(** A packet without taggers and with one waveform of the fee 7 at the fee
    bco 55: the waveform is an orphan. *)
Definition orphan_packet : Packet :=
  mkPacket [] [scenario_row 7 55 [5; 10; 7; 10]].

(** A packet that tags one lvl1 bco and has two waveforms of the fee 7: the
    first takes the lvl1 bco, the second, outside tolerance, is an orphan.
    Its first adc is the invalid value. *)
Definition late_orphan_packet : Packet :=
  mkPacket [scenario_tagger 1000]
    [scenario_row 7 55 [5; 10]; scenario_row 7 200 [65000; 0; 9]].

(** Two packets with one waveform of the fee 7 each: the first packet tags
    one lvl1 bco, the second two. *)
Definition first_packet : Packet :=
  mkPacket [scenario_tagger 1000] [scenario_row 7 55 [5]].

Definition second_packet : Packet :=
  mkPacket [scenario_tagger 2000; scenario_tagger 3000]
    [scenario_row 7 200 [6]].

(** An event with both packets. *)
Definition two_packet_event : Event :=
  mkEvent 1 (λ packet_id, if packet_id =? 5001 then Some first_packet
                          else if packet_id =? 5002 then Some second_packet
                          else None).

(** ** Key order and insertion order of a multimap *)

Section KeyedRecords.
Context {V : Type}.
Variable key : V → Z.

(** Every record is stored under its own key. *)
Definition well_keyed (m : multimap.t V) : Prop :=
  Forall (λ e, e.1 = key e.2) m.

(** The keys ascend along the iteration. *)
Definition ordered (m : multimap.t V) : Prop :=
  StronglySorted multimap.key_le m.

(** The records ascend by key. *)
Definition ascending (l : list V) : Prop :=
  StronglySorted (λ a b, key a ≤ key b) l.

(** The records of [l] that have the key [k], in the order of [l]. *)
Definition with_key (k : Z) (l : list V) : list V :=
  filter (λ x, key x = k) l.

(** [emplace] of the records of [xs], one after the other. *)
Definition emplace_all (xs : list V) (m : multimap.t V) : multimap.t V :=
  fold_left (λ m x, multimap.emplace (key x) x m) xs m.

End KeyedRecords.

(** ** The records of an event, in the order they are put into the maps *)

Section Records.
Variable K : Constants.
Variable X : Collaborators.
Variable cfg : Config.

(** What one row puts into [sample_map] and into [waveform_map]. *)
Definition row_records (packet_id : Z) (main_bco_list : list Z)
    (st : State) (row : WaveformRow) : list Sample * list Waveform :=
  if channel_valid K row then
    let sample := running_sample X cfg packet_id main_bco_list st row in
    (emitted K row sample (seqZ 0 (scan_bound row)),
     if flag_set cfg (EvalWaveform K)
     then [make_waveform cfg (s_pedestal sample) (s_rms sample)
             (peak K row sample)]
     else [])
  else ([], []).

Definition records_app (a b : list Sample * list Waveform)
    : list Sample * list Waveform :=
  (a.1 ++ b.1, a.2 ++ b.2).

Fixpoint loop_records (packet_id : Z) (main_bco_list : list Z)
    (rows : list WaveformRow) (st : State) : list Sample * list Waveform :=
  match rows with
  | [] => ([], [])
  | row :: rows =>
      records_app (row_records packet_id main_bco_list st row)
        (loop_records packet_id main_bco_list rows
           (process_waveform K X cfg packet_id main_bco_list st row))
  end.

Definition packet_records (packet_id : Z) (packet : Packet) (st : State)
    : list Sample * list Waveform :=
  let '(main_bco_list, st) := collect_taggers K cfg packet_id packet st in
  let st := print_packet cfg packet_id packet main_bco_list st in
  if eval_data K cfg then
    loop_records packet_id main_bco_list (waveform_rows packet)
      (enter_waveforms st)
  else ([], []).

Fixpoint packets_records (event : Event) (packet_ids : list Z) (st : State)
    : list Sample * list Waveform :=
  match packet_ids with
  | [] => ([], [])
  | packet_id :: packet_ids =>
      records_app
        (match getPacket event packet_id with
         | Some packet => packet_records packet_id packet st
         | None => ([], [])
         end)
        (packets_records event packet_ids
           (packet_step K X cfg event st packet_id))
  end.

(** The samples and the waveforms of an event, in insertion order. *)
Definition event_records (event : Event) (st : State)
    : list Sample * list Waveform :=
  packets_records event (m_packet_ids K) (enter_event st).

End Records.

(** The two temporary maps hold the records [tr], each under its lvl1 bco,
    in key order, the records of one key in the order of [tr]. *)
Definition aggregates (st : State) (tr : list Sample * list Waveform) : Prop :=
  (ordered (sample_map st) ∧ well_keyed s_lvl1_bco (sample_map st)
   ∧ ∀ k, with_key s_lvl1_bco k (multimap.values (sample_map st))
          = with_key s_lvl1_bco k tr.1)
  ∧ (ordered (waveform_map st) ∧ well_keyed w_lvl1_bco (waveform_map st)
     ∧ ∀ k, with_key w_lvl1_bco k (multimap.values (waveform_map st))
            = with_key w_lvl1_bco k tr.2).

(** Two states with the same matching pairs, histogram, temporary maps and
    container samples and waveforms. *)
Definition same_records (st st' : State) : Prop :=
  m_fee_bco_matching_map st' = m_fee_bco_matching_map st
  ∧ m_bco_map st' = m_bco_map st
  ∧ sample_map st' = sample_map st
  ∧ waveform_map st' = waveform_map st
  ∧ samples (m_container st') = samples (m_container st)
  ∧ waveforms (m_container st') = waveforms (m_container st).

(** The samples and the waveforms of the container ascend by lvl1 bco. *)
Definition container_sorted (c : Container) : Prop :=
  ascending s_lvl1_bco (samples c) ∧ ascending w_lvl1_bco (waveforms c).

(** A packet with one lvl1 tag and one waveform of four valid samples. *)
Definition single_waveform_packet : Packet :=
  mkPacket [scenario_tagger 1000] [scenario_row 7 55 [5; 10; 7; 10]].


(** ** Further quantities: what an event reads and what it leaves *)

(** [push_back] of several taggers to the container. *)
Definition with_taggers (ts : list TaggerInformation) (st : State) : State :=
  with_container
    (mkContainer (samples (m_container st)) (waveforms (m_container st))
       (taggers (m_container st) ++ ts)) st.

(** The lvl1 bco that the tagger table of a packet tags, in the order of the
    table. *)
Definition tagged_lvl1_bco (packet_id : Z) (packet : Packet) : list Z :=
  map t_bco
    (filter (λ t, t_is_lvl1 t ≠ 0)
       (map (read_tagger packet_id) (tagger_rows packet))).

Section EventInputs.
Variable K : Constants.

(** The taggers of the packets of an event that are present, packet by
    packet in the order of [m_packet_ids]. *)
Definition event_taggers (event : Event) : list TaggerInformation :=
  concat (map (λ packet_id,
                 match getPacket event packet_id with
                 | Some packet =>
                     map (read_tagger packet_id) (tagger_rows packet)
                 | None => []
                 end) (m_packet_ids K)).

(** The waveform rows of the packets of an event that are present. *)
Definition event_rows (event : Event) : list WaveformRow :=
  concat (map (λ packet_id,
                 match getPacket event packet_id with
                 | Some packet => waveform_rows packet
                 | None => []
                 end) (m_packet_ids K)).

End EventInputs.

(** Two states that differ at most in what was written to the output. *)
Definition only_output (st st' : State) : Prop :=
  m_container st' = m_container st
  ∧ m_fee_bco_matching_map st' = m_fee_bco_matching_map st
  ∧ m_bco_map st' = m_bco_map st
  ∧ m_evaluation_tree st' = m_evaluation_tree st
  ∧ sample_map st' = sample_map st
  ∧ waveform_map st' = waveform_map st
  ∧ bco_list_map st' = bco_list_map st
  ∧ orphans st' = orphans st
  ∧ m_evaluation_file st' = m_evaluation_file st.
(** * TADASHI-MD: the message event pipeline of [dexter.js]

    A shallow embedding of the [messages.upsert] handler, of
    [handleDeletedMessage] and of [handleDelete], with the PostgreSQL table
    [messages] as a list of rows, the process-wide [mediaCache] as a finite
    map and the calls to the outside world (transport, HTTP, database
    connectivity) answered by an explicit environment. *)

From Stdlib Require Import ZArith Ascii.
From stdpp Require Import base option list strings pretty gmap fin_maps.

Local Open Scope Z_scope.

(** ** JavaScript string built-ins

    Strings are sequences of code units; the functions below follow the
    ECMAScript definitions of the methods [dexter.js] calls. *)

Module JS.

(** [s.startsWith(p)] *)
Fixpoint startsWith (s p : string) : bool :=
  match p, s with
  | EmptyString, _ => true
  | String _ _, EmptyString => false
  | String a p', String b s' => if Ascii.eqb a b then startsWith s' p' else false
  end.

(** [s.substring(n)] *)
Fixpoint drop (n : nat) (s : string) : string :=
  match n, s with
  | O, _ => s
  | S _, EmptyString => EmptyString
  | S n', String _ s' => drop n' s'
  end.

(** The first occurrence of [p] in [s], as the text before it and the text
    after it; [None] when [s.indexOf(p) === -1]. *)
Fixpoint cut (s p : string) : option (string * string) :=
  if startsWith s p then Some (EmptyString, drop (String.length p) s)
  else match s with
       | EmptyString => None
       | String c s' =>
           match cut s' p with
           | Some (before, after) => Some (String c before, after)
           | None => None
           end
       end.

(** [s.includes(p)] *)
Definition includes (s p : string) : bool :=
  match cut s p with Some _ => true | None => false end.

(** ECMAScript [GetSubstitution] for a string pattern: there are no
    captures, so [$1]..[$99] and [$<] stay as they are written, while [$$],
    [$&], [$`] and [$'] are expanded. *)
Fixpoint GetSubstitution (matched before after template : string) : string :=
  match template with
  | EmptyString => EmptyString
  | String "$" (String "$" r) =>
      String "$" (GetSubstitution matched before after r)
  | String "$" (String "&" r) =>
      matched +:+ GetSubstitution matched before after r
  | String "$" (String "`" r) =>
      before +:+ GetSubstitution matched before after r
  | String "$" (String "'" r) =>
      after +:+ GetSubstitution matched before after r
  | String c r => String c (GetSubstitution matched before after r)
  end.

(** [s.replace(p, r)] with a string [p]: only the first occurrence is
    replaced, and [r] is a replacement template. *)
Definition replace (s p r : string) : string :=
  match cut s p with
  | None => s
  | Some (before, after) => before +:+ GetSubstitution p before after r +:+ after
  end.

------------

_WHAT YOU WILL DO_. Tally up the lines holding the string "after" in this listing, and report the total alone.

_EXERCISE RESULT_. 10